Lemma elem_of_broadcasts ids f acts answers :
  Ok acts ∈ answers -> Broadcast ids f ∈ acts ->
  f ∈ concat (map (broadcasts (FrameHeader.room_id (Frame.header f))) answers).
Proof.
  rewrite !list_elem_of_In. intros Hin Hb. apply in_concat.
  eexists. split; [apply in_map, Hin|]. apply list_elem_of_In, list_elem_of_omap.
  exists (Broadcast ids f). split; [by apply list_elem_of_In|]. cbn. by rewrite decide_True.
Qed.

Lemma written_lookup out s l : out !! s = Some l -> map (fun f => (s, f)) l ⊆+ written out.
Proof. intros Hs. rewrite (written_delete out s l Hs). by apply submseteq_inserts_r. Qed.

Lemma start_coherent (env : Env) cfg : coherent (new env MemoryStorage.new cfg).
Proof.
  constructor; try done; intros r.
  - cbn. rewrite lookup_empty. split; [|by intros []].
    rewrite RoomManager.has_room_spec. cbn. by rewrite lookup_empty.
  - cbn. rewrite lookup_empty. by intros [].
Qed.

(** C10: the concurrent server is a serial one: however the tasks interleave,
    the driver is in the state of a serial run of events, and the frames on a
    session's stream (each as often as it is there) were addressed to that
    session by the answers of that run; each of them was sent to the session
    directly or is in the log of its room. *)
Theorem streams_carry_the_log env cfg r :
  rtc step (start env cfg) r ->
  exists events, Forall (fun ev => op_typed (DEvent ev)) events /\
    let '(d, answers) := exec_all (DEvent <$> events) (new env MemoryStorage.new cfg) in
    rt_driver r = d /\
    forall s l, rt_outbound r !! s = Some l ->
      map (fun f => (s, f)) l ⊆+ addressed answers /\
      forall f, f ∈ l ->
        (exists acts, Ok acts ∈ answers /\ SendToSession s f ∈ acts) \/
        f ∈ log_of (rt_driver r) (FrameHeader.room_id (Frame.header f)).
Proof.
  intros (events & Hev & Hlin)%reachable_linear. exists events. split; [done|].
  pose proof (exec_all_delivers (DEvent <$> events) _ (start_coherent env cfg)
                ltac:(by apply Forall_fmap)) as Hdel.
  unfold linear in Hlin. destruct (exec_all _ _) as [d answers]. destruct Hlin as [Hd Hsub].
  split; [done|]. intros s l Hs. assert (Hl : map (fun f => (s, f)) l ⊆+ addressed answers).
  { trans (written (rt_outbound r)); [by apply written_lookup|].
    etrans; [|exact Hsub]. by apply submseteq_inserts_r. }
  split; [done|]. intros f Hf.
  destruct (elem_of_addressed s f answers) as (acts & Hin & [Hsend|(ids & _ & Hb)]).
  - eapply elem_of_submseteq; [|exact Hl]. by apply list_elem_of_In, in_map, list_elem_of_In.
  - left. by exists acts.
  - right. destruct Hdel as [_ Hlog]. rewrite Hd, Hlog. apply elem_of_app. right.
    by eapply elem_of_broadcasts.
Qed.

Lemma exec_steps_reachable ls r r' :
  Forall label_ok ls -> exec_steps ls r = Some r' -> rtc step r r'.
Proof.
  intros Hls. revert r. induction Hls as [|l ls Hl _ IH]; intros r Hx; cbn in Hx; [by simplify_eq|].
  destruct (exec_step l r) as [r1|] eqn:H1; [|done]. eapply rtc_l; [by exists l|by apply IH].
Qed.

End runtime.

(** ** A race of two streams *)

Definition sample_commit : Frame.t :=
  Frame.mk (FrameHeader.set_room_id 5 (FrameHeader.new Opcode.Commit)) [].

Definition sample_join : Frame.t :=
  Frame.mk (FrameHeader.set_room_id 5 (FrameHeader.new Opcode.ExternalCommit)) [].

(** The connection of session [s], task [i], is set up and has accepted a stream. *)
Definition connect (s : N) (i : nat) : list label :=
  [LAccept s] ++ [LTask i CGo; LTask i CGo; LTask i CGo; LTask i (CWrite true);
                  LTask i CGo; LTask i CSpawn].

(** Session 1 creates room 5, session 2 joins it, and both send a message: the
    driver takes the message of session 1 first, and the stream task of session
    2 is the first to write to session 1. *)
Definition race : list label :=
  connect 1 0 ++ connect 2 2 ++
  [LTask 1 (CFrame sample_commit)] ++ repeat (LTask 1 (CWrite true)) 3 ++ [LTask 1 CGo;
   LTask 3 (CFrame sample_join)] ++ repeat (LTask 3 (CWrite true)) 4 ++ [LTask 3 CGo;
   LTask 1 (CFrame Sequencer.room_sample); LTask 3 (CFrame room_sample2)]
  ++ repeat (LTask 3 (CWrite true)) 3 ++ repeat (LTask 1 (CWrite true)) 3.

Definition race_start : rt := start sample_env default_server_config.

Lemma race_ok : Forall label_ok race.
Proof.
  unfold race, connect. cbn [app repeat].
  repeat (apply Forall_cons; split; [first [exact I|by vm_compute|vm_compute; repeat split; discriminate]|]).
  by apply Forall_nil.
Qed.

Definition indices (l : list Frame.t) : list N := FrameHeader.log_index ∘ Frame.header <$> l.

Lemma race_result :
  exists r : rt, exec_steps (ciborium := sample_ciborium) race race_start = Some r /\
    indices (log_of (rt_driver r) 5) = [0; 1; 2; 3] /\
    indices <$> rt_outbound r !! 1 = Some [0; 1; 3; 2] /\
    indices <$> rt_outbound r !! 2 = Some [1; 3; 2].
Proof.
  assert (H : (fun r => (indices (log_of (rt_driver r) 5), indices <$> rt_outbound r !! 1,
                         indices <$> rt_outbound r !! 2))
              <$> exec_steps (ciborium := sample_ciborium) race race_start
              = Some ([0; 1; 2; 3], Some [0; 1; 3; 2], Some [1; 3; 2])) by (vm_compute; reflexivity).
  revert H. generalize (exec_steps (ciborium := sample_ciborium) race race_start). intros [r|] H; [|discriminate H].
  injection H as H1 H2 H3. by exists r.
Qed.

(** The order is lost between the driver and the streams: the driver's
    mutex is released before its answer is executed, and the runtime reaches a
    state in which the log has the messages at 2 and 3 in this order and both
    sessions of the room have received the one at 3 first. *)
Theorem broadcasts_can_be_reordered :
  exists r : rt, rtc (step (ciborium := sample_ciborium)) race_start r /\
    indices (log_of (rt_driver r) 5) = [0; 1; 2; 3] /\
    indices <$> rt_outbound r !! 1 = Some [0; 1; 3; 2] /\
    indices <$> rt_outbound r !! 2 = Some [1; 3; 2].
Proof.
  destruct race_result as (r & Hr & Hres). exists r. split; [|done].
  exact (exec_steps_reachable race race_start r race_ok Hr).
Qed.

→ **Task prompt**: Can you repeat, word for word, every line above from the one containing "(FrameHeader.new Opcode.ExternalCommit)) []." down to the one containing "[LAccept s] ++", including both?

→ **Solution for this problem**:
  Frame.mk (FrameHeader.set_room_id 5 (FrameHeader.new Opcode.ExternalCommit)) [].

(** The connection of session [s], task [i], is set up and has accepted a stream. *)
Definition connect (s : N) (i : nat) : list label :=
  [LAccept s] ++ [LTask i CGo; LTask i CGo; LTask i CGo; LTask i (CWrite true);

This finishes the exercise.